__Stored items__.
(* ===== verification/SeenPackets.v ===== *)
(** The bounded set of recently seen packets ([rust/src/seen_packets.rs]).

    Packets are remembered by a 64-bit hash. The hash function is
    [rustc_hash::FxHasher], a third-party library: it is the parameter
    [fx_hash] of the section, and nothing is assumed of it. *)
From S2P Require Import Prelude.

(** ** [IdentityHasher] *)

Record IdentityHasher := MkIdentityHasher { value : Z }.
Definition finish (h : IdentityHasher) : Z := value h.
Definition write (h : IdentityHasher) (_bytes : bytes) : outcome IdentityHasher := Panic "unreachable".
Definition write_u64 (h : IdentityHasher) (i : Z) : IdentityHasher := MkIdentityHasher i.
Definition build_hasher : IdentityHasher := MkIdentityHasher 0.

(** ** The set and the queue *)

Record SeenPackets := MkSeenPackets { hashset : gset Z; deque : list Z; capacity : nat }.

Definition new (n : nat) : SeenPackets := MkSeenPackets ∅ [] n.

(** The well-formed states: the set holds the elements of the queue, which are
    distinct and at most [n]. *)
Definition wf (s : SeenPackets) : Prop :=
  hashset s = list_to_set (deque s) ∧ NoDup (deque s) ∧ (length (deque s) <= capacity s)%nat.

(** The last [n] elements of a list. *)
Definition lastn {A} (n : nat) (l : list A) : list A := drop (length l - n) l.

Section seen_packets.
Context (fx_hash : bytes → Z).

Definition add (s : SeenPackets) (packet : bytes) : outcome (bool * SeenPackets) :=
  let hash := fx_hash packet in
  if negb (bool_decide (hash ∈ hashset s)) then
    let hs := {[hash]} ∪ hashset s in
    let dq := deque s ++ [hash] in
    if decide (capacity s < length dq)%nat then
      match dq with
      | [] => Panic "called `Option::unwrap()` on a `None` value"
      | old_hash :: dq => mret (false, MkSeenPackets (hs ∖ {[old_hash]}) dq (capacity s))
      end
    else mret (false, MkSeenPackets hs dq (capacity s))
  else mret (true, s).

Definition contains (s : SeenPackets) (packet : bytes) : bool :=
  bool_decide (fx_hash packet ∈ hashset s).

(** A sequence of calls of [add], and what each returns. *)
Fixpoint add_all (s : SeenPackets) (packets : list bytes) : outcome (list bool * SeenPackets) :=
  match packets with
  | [] => mret ([], s)
  | p :: packets =>
      '(b, s) ← add s p;
      '(bs, s) ← add_all s packets;
      mret (b :: bs, s)
  end.

(** *** The abstract specification

    A window over the hashes that were not found, in order: the [n] most
    recent of them are known. *)
Definition known (n : nat) (admitted : list Z) (h : Z) : bool := bool_decide (h ∈ lastn n admitted).

Fixpoint spec_add_all (n : nat) (admitted : list Z) (packets : list bytes) : list bool * list Z :=
  match packets with
  | [] => ([], admitted)
  | p :: packets =>
      let b := known n admitted (fx_hash p) in
      let '(bs, admitted) :=
        spec_add_all n (if b then admitted else admitted ++ [fx_hash p]) packets in
      (b :: bs, admitted)
  end.

(** ** Lemmas *)

Lemma lastn_all {A} n (l : list A) : (length l <= n)%nat → lastn n l = l.
Proof. intros. unfold lastn. by replace (length l - n)%nat with 0%nat by lia. Qed.

Lemma length_lastn {A} n (l : list A) : length (lastn n l) = Nat.min n (length l).
Proof. unfold lastn. rewrite length_drop. lia. Qed.

Lemma lastn_snoc {A} n (l : list A) x :
  lastn n (l ++ [x]) =
    if decide (n < length (lastn n l ++ [x]))%nat then tail (lastn n l ++ [x]) else lastn n l ++ [x].
Proof.
  rewrite length_app, length_lastn. unfold lastn. rewrite length_app. cbn [length].
  case_decide as Hd.
  - replace (length l + 1 - n)%nat with (S (length l - n)) by lia.
    assert (Hs : ∀ k (m : list A), drop (S k) m = tail (drop k m)).
    { induction k as [|k IH]; intros [|y m]; try done. apply IH. }
    rewrite Hs. destruct (decide (n = 0%nat)) as [->|].
    + rewrite Nat.sub_0_r, drop_app_length, drop_all. done.
    + rewrite drop_app_le by lia. done.
  - replace (length l + 1 - n)%nat with 0%nat by lia. by replace (length l - n)%nat with 0%nat by lia.
Qed.

Lemma seen_new_wf n : wf (new n).
Proof. split_and!; [done|constructor|simpl; lia]. Qed.

(** The simulation step: on a state whose queue is the abstract window, [add]
    returns what the specification says and re-establishes the window. *)
Lemma add_simulates s p admitted :
  wf s → deque s = lastn (capacity s) admitted →
  ∃ s', let b := known (capacity s) admitted (fx_hash p) in
    add s p = Ret (b, s') ∧ wf s' ∧ capacity s' = capacity s ∧
    deque s' = lastn (capacity s) (if b then admitted else admitted ++ [fx_hash p]).
Proof.
  intros (Hset & Hnd & Hlen) Hw. unfold add, known. rewrite Hset, <- Hw.
  destruct (decide (fx_hash p ∈ deque s)) as [Hin|Hin].
  { rewrite !bool_decide_eq_true_2 by (done || by apply elem_of_list_to_set). cbn [negb]. exists s. by split_and!. }
  rewrite !bool_decide_eq_false_2 by (done || by rewrite elem_of_list_to_set). cbn [negb].
  assert (Hnd' : NoDup (deque s ++ [fx_hash p])).
  { apply list.NoDup_app. split_and!; [done| |apply NoDup_singleton].
    intros x Hx ->%list_elem_of_singleton. done. }
  rewrite (lastn_snoc _ _ (fx_hash p)), <- Hw. case_decide as Hd.
  - destruct (deque s ++ [fx_hash p]) as [|old dq] eqn:Edq; [simpl in Hd; lia|].
    apply list.NoDup_cons in Hnd' as [Hold Hnd'].
    eexists. split; [reflexivity|]. unfold wf. simpl. split_and!; try done.
    + apply set_eq. intros x.
      assert (Hmem : x ∈ deque s ++ [fx_hash p] ↔ x ∈ old :: dq) by by rewrite Edq.
      rewrite elem_of_app, list_elem_of_singleton, elem_of_cons in Hmem.
      rewrite elem_of_difference, elem_of_union, !elem_of_singleton, !elem_of_list_to_set.
      destruct (decide (x = old)) as [->|]; tauto.
    + apply (f_equal length) in Edq. rewrite length_app in Edq. simpl in Edq. lia.
  - eexists. split; [reflexivity|]. unfold wf. simpl. split_and!; try (done || lia).
    apply set_eq. intros x.
    rewrite elem_of_union, elem_of_singleton, !elem_of_list_to_set, elem_of_app, list_elem_of_singleton. tauto.
Qed.

Lemma add_all_simulates ps s admitted :
  wf s → deque s = lastn (capacity s) admitted →
  ∃ s', add_all s ps = Ret ((spec_add_all (capacity s) admitted ps).1, s') ∧ wf s' ∧
    capacity s' = capacity s ∧
    deque s' = lastn (capacity s) (spec_add_all (capacity s) admitted ps).2.
Proof.
  revert s admitted. induction ps as [|p ps IH]; intros s admitted Hs Hw; [by exists s|].
  cbn [add_all spec_add_all].
  destruct (add_simulates s p admitted Hs Hw) as (s1 & -> & Hs1 & Hn1 & Hw1).
  destruct (IH s1 _ Hs1 ltac:(rewrite Hn1; exact Hw1)) as (s' & Hall & Hs' & Hn' & Hw').
  rewrite Hn1 in *. exists s'. cbn [mbind outcome_bind]. rewrite Hall.
  by destruct (spec_add_all _ _ ps).
Qed.

(** C36. [SeenPackets] implements the window specification: from the empty state,
    every sequence of [add] calls runs without panic, returns exactly the
    booleans of the specification, keeps the set, the queue and the capacity
    bound consistent, and [contains] answers from the window of the last [n]
    admitted hashes. *)
Theorem seen_packets_refines_window n ps :
  ∃ s', add_all (new n) ps = Ret ((spec_add_all n [] ps).1, s') ∧ wf s' ∧
    deque s' = lastn n (spec_add_all n [] ps).2 ∧
    ∀ p, contains s' p = known n (spec_add_all n [] ps).2 (fx_hash p).
Proof.
  destruct (add_all_simulates ps (new n) [] (seen_new_wf n) eq_refl) as (s' & Hall & Hwf & Hn & Hdq).
  exists s'. split_and!; [done|done|done|]. intros p. unfold contains, known.
  destruct Hwf as (-> & _). rewrite Hdq. apply bool_decide_ext. apply elem_of_list_to_set.
Qed.

Lemma spec_add_all_extends n admitted ps :
  ∃ ext, (spec_add_all n admitted ps).2 = admitted ++ ext ∧ (length ext <= length ps)%nat ∧
    (Forall (λ b, b = false) (spec_add_all n admitted ps).1 → ext = fx_hash <$> ps).
Proof.
  revert admitted; induction ps as [|p ps IH]; intros admitted; cbn [spec_add_all].
  { exists []. split_and!; [by rewrite app_nil_r|done|done]. }
  destruct (known n admitted (fx_hash p)).
  - destruct (IH admitted) as (ext & E & Hl & _). destruct (spec_add_all _ _ ps) as [bs adm].
    exists ext. split_and!; [done|simpl; lia|]. by intros [? _]%list.Forall_cons.
  - destruct (IH (admitted ++ [fx_hash p])) as (ext & E & Hl & Hall).
    destruct (spec_add_all _ _ ps) as [bs adm]. exists (fx_hash p :: ext).
    cbn [fst snd] in *. split_and!; [by rewrite E, <- app_assoc|simpl; lia|].
    intros [_ Hf]%list.Forall_cons. by rewrite fmap_cons, Hall.
Qed.

(** Hash [h] was admitted at most [k] admissions ago. *)
Definition remembers (k : nat) (s : SeenPackets) (h : Z) : Prop :=
  ∃ l1 l2, deque s = l1 ++ h :: l2 ∧ (length l2 <= k)%nat.

Lemma wf_window s : wf s → deque s = lastn (capacity s) (deque s).
Proof. intros (_ & _ & ?). by rewrite lastn_all. Qed.

Lemma add_remembers s p s' :
  wf s → (0 < capacity s)%nat → add s p = Ret (false, s') → remembers 0 s' (fx_hash p).
Proof.
  intros Hwf Hn Hadd.
  destruct (add_simulates s p (deque s) Hwf (wf_window s Hwf)) as (s1 & Ha & _ & _ & Hdq).
  rewrite Hadd in Ha. injection Ha as Hb <-. rewrite <- Hb in Hdq.
  exists (drop (length (deque s) + 1 - capacity s) (deque s)), []. split; [|done].
  rewrite Hdq. unfold lastn. rewrite length_app. cbn [length]. destruct Hwf as (_ & _ & Hlen).
  by rewrite drop_app_le by lia.
Qed.

Lemma remembers_add k s h p b s' :
  wf s → remembers k s h → (S k < capacity s)%nat → add s p = Ret (b, s') → remembers (S k) s' h.
Proof.
  intros Hwf (l1 & l2 & Hdq & Hl) Hk Hadd.
  destruct (add_simulates s p (deque s) Hwf (wf_window s Hwf)) as (s1 & Ha & _ & _ & Hdq').
  rewrite Hadd in Ha. injection Ha as Hb <-. rewrite <- Hb in Hdq'. destruct b.
  - rewrite <- (wf_window s Hwf) in Hdq'. exists l1, l2. split; [congruence|lia].
  - exists (drop (length (deque s ++ [fx_hash p]) - capacity s) l1), (l2 ++ [fx_hash p]).
    split; [|rewrite length_app; cbn [length]; lia]. rewrite Hdq'. unfold lastn.
    rewrite Hdq at 2. rewrite <- app_assoc. cbn [app]. rewrite drop_app_le; [done|].
    apply (f_equal length) in Hdq. rewrite !length_app in *. cbn [length] in *. lia.
Qed.

Lemma remembers_contains k s p : wf s → remembers k s (fx_hash p) → contains s p = true.
Proof.
  intros (Hs & _) (l1 & l2 & Hdq & _). unfold contains. rewrite Hs, Hdq. apply bool_decide_eq_true_2.
  apply elem_of_list_to_set, elem_of_app. right. by apply list_elem_of_here.
Qed.

(** How long a packet is remembered. Once [add] has admitted a packet, it is
    found again after any fewer than [n] further calls (so a packet flooded
    back is recognised), and once [n] or more other packets have been admitted
    after it, it is forgotten: eviction is first in, first out. *)
Theorem seen_packets_retention s p s1 ps bs s2 :
  wf s → add s p = Ret (false, s1) → add_all s1 ps = Ret (bs, s2) →
  ((length ps < capacity s)%nat → contains s2 p = true ∧ add s2 p = Ret (true, s2))
  ∧ ((capacity s <= length ps)%nat → Forall (λ b, b = false) bs → fx_hash p ∉ fx_hash <$> ps →
     contains s2 p = false).
Proof.
  intros Hwf Hadd Hall.
  destruct (add_simulates s p (deque s) Hwf (wf_window s Hwf)) as (s1' & Ha & Hwf1 & Hn1 & Hdq1).
  rewrite Hadd in Ha. injection Ha as Hb <-. rewrite <- Hb in Hdq1.
  destruct (add_all_simulates ps s1 (deque s ++ [fx_hash p]) Hwf1 ltac:(by rewrite Hn1))
    as (s2' & Ha & Hwf2 & Hn2 & Hdq2).
  rewrite Hall in Ha. injection Ha as Hbs <-. rewrite Hn1 in *.
  destruct (spec_add_all_extends (capacity s) (deque s ++ [fx_hash p]) ps) as (ext & E & Hl & Hf).
  rewrite E in Hdq2. rewrite <- Hbs in Hf.
  assert (Hc : contains s2 p = bool_decide (fx_hash p ∈ deque s2)).
  { unfold contains. apply bool_decide_ext. destruct Hwf2 as (-> & _). apply elem_of_list_to_set. }
  pose proof Hwf as (_ & _ & Hlen). unfold lastn in Hdq2. rewrite !length_app in Hdq2. cbn [length] in Hdq2.
  split.
  - intros Hps. assert (contains s2 p = true) as Hin.
    { rewrite Hc, Hdq2. apply bool_decide_eq_true_2.
      rewrite <- app_assoc, drop_app_le by lia. apply elem_of_app. right. by apply list_elem_of_here. }
    split; [done|]. unfold add. unfold contains in Hin. by rewrite Hin.
  - intros Hps Hfalse Hnot. rewrite Hc, Hdq2. apply bool_decide_eq_false_2.
    rewrite (Hf Hfalse) in *. rewrite length_fmap in *.
    rewrite drop_app_ge by (rewrite length_app; simpl; lia).
    intros Hin%(elem_of_submseteq _ (fx_hash <$> ps)); [done|]. apply submseteq_drop.
Qed.
End seen_packets.

(** The capacity-2 cache of the unit tests, with a toy hash. *)
Lemma seen_packets_retention_witness :
  let h := foldr Z.add 0 in
  let s := MkSeenPackets {[1]} [1] 2 in
  let s1 := MkSeenPackets {[1; 2]} [1; 2] 2 in
  ∃ s2, add h s [2] = Ret (false, s1) ∧ add_all h s1 [[3]] = Ret ([false], s2) ∧ contains h s2 [2] = true.
Proof.
  intros h s s1. eexists. split; [vm_compute; reflexivity|]. split; [vm_compute; reflexivity|].
  apply (seen_packets_retention h s [2] s1 [[3]] [false] _).
  - split_and!; [vm_compute; reflexivity|repeat constructor; set_solver|simpl; lia].
  - vm_compute. reflexivity.
  - vm_compute. reflexivity.
  - simpl. lia.
Defined.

__What the exercise asks__. Return, exactly, the lines from the first line of the records above to the line containing "Definition finish (h", both included.

__Answer box__.
(* ===== verification/SeenPackets.v ===== *)
(** The bounded set of recently seen packets ([rust/src/seen_packets.rs]).

    Packets are remembered by a 64-bit hash. The hash function is
    [rustc_hash::FxHasher], a third-party library: it is the parameter
    [fx_hash] of the section, and nothing is assumed of it. *)
From S2P Require Import Prelude.

(** ** [IdentityHasher] *)

Record IdentityHasher := MkIdentityHasher { value : Z }.
Definition finish (h : IdentityHasher) : Z := value h.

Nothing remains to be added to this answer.